Doch leider – es ist gesagt worden – geht die Zahl der Verträge mit Tarifbindung seit Jahren zurück. 2024 waren nur noch 49 Prozent der Beschäftigten in Deutschland tarifgebunden angestellt. Nur etwa ein Viertel aller Betriebe wendet überhaupt noch einen Tarifvertrag an, und das ist ein Alarmsignal.
Die Europäische Union fordert ihre Mitgliedstaaten zu Maßnahmen auf, wenn weniger als 80 Prozent der Beschäftigten von Tarifverträgen erfasst werden. Und mit dem Bundestariftreuegesetz zeigen wir, dass wir genau diese Herausforderung ernst nehmen und europäische Sozialstandards aktiv umsetzen; denn wir müssen diesen Trend umkehren, hin zu mehr Tarifpartnerschaft.

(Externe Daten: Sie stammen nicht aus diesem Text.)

(* ===== verification/BenchServer.v ===== *)
(** * The benchmark's echo server

    benchmarks/cpp/lnw_echo_server.cpp: the listeners of the UDP server as an
    application of [UdpPeer].  Those of the TCP server are [BenchClient.serve].
    The state is standard output and standard error. *)

From S2P Require Import Prelude Poller EventLoop Net Inspect UdpPeer.
#[local] Open Scope Z_scope.

(** The line that says the server is up, with the port it got. *)
Definition ready_line (bound : socket_address) : bytes := str "READY " ++ decimal (Net.port bound) ++ newline.

(** The message and error listeners; the listening one only prints. *)
Definition udp_serve (ev : udp_event) (err : bytes) : bytes * prog :=
  match ev with
  | UMessage msg from => (err, PSend msg (Net.port from) (Net.address from) (fun _ => PRet))
  | UError m => (err ++ str "[lnw-echo] " ++ c_str m ++ newline, PRet)
  | _ => (err, PRet)
  end.

(** What [main] does before it pauses, for --proto udp. *)
Definition run_udp (port : Z) (host : bytes) : prog := PBind port host PRet.

Section echo.
Context {K D C : Type} `{KernelLaws K}.
Abbreviation world := (world K bytes D C).
Implicit Types w : world.
Variable io_cb : C.

(** [dest] is an address the resolver gave for the sender of a datagram, and
    what was sent there is what came. *)
Definition answers (came went : bytes * socket_address) : Prop :=
  went.1 = came.1 /\
  exists k k' : K, resolve_one (Net.address came.2) (Net.port came.2) true k = (Some went.2, k').

(** Everything sent answers a datagram that came, in order, each at most
    once. *)
Definition echoed w : Prop := exists answered, answered `sublist_of` delivered (hist w) /\ Forall2 answers answered (departed (hist w)).

Lemma other_events depth ev w :
  (forall d a, ev <> UMessage d a) -> post (react io_cb udp_serve depth ev w) (fun w' => hist w' = hist w).
Proof. intros Hev. destruct depth as [|depth]; [done|]. destruct ev; try done. by edestruct Hev. Qed.

Lemma error_history depth m w :
  post (emit_error (react io_cb udp_serve depth) m w)
    (fun w' => delivered (hist w') = delivered (hist w) /\ departed (hist w') = departed (hist w)).
Proof.
  unfold emit_error, emit. eapply post_mono; [by apply other_events|]. intros w' ->. split; [by apply delivered_log|done].
Qed.

Lemma open_history depth w :
  post (open_socket (react io_cb udp_serve depth) w)
    (fun r => delivered (hist r.2) = delivered (hist w) /\ departed (hist r.2) = departed (hist w)).
Proof.
  unfold open_socket. destruct (valid _); [done|]. destruct (Net.open _ _ _) as [[d e] k]. branch.
  - destruct (move_assign _ _ _) as [d1 k1]. destruct (set_nonblocking _ _) as [e2 k2]. branch.
    + by destruct (set_reuse_addr _ _).
    + eapply post_bind; [apply error_history|]. intros w1 H1. by destruct (Net.close _ _).
  - eapply post_bind; [apply error_history|]. by intros.
Qed.

Lemma send_history depth msg port host w :
  post (send io_cb (react io_cb udp_serve depth) msg port host w) (fun r =>
    delivered (hist r.2) = delivered (hist w) /\
    (departed (hist r.2) = departed (hist w) \/
     exists dest (k k' : K), resolve_one host port true k = (Some dest, k') /\ departed (hist r.2) = departed (hist w) ++ [(msg, dest)])).
Proof.
  unfold send. eapply (post_bind _ _ (fun r => delivered (hist r.2) = delivered (hist w) /\ departed (hist r.2) = departed (hist w))).
  { destruct (negb _); [apply open_history|done]. }
  intros [ok w1] [Ha Hd]. simpl in Ha, Hd. destruct ok; simpl; [|by auto].
  destruct (resolve_one host port true (kn w1)) as [[dest|] k] eqn:Er.
  - destruct (send_to _ _ _ _) as [n k1]. branch.
    + simpl. branch; simpl.
      * split; [done|]. right. exists dest, (kn w1), k. split; [done|]. by rewrite Hd.
      * unfold begin_reading, read_back_local. simpl. destruct (local_endpoint _ _). simpl. branch; simpl;
          (split; [done|]; right; exists dest, (kn w1), k; split; [done|]; by rewrite Hd).
    + eapply post_bind; [apply error_history|]. simpl. intros w2 [Ha2 Hd2]. simpl. split; [congruence|]. left. congruence.
  - eapply post_bind; [apply error_history|]. simpl. intros w2 [Ha2 Hd2]. simpl. split; [congruence|]. left. congruence.
Qed.

Lemma message_echoed depth msg from w :
  echoed w -> post (react io_cb udp_serve depth (UMessage msg from) (upd_hist (log_event (UMessage msg from)) w)) echoed.
Proof.
  intros (l & Hl & Hall). destruct depth as [|depth]; [done|]. simpl. eapply post_bind; [apply send_history|].
  intros [b w1] [Ha Hd]. simpl in *. unfold echoed. rewrite Ha. unfold delivered. simpl. rewrite omap_app. fold (delivered (hist w)).
  destruct Hd as [->|(dest & k & k' & Er & ->)].
  - exists l. split; [|done]. by apply sublist_inserts_r.
  - exists (l ++ [(msg, from)]). split; [by apply sublist_app|]. apply Forall2_app; [done|]. constructor; [|done].
    split; [done|]. by exists k, k'.
Qed.

Lemma drain_echoed depth fuel : forall w, echoed w -> post (drain (react io_cb udp_serve depth) fuel w) echoed.
Proof.
  induction fuel as [|fuel IH]; intros w Hw; [done|]. simpl. destruct (recv_from _ _ _) as [g k].
  assert (echoed (set_kn k w)) as Hk by done. destruct ((0 <=? rcount g) && _).
  - eapply post_bind; [|exact IH]. unfold emit. rewrite make_buffer_id. by apply (message_echoed depth _ _ (set_kn k w)).
  - branch; [done|]. branch; [by apply IH|]. eapply post_mono; [apply error_history|]. intros w1 [Ha Hd]. unfold echoed. by rewrite Ha, Hd.
Qed.

Lemma bind_echoed depth port host w : echoed w -> post (bind io_cb (react io_cb udp_serve depth) port host w) echoed.
Proof.
  intros Hw. assert (forall w', delivered (hist w') = delivered (hist w) -> departed (hist w') = departed (hist w) -> echoed w') as Hsame.
  { intros w' Ha Hd. unfold echoed. by rewrite Ha, Hd. }
  unfold bind. eapply post_bind; [apply open_history|]. intros [ok w1] [Ha Hd]. simpl in Ha, Hd. destruct ok; simpl; [|by apply Hsame].
  destruct (Net.bind _ _ _) as [e k]. branch.
  - unfold emit. eapply post_mono; [by apply other_events|]. intros w2 E. rewrite <- Ha in Hsame. rewrite <- Hd in Hsame.
    assert (hist (begin_reading io_cb (read_back_local (set_kn k w1))) = hist w1) as Eh.
    { unfold begin_reading, read_back_local. simpl. destruct (local_endpoint _ _). simpl. by destruct (reading_ _). }
    apply Hsame; rewrite E; simpl; rewrite Eh; [by apply delivered_log|done].
  - eapply post_mono; [apply error_history|]. intros w2 [Ha2 Hd2]. simpl in *. apply Hsame; congruence.
Qed.

(** The UDP echo server echoes: whatever arrives and whatever fails, everything
    it sends is a datagram it received, sent back to an address the resolver
    gave for its sender, in the order of arrival and each at most once. *)
Theorem udp_server_echoes fuel depth n port host (l : loop D C) (k : K) w :
  stimulate_all io_cb udp_serve fuel depth (SCall (run_udp port host) :: replicate n SReadable) (created (str "udp4") l k []) = Done w ->
  echoed w.
Proof.
  intros E. cbn [stimulate_all] in E. apply exec_bind_done in E as (w1 & E1 & E2).
  assert (echoed w1) as Hw1.
  { simpl in E1. apply exec_bind_done in E1 as (w2 & E1 & [= <-]). eapply post_done; [|exact E1]. apply bind_echoed. by exists []. }
  clear E1. revert w1 E2 Hw1. induction n as [|n IH]; intros w1 E Hw1; simpl in E; [by injection E as <-|].
  apply exec_bind_done in E as (w2 & E2 & E). apply (IH w2 E). eapply post_done; [|exact E2]. by apply drain_echoed.
Qed.

End echo.

Module examples.
Import UdpPeer.examples.

Definition served_run : exec (world kernel_state bytes unit unit) :=
  stimulate_all tt udp_serve 20 5 (SCall (run_udp 0 any4) :: replicate 1 SReadable) (created (str "udp4") new_loop kernel []).
Definition served := match served_run with Done w => w | _ => created (str "udp4") new_loop kernel [] end.

Lemma udp_server_echoes_witness :
  departed (hist served) = [(str "ping", from_sockaddr (K := kernel_state) remote)] /\ echoed served.
Proof.
  split; [by vm_compute|]. apply (udp_server_echoes tt 20 5 1 0 any4 new_loop kernel served). by vm_compute.
Defined.

End examples.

Zu unserer Demokratie gehören eben auch Mitbestimmung und der direkte Interessenausgleich zwischen Arbeitgebern und Arbeitnehmern. Wenn Menschen erleben, dass ihre Arbeit anerkannt wird, dass sie über Arbeitszeiten, über Löhne und Sicherheit mitbestimmen können, dann stärkt das auch unser demokratisches Fundament; und es stärkt unsere Wirtschaft. Wettbewerb darf eben nicht denjenigen Unternehmen das Leben schwer machen, die anständig zahlen und gute Arbeitsbedingungen gewährleisten. Konkurrenz darf nicht über Lohndumping und schlechte Arbeitsbedingungen laufen, sondern muss über Qualität, Innovation und Produktivität passieren. Das ist gut für die Arbeitnehmerinnen und Arbeitnehmer; es ist aber auch gut für unsere Wirtschaft.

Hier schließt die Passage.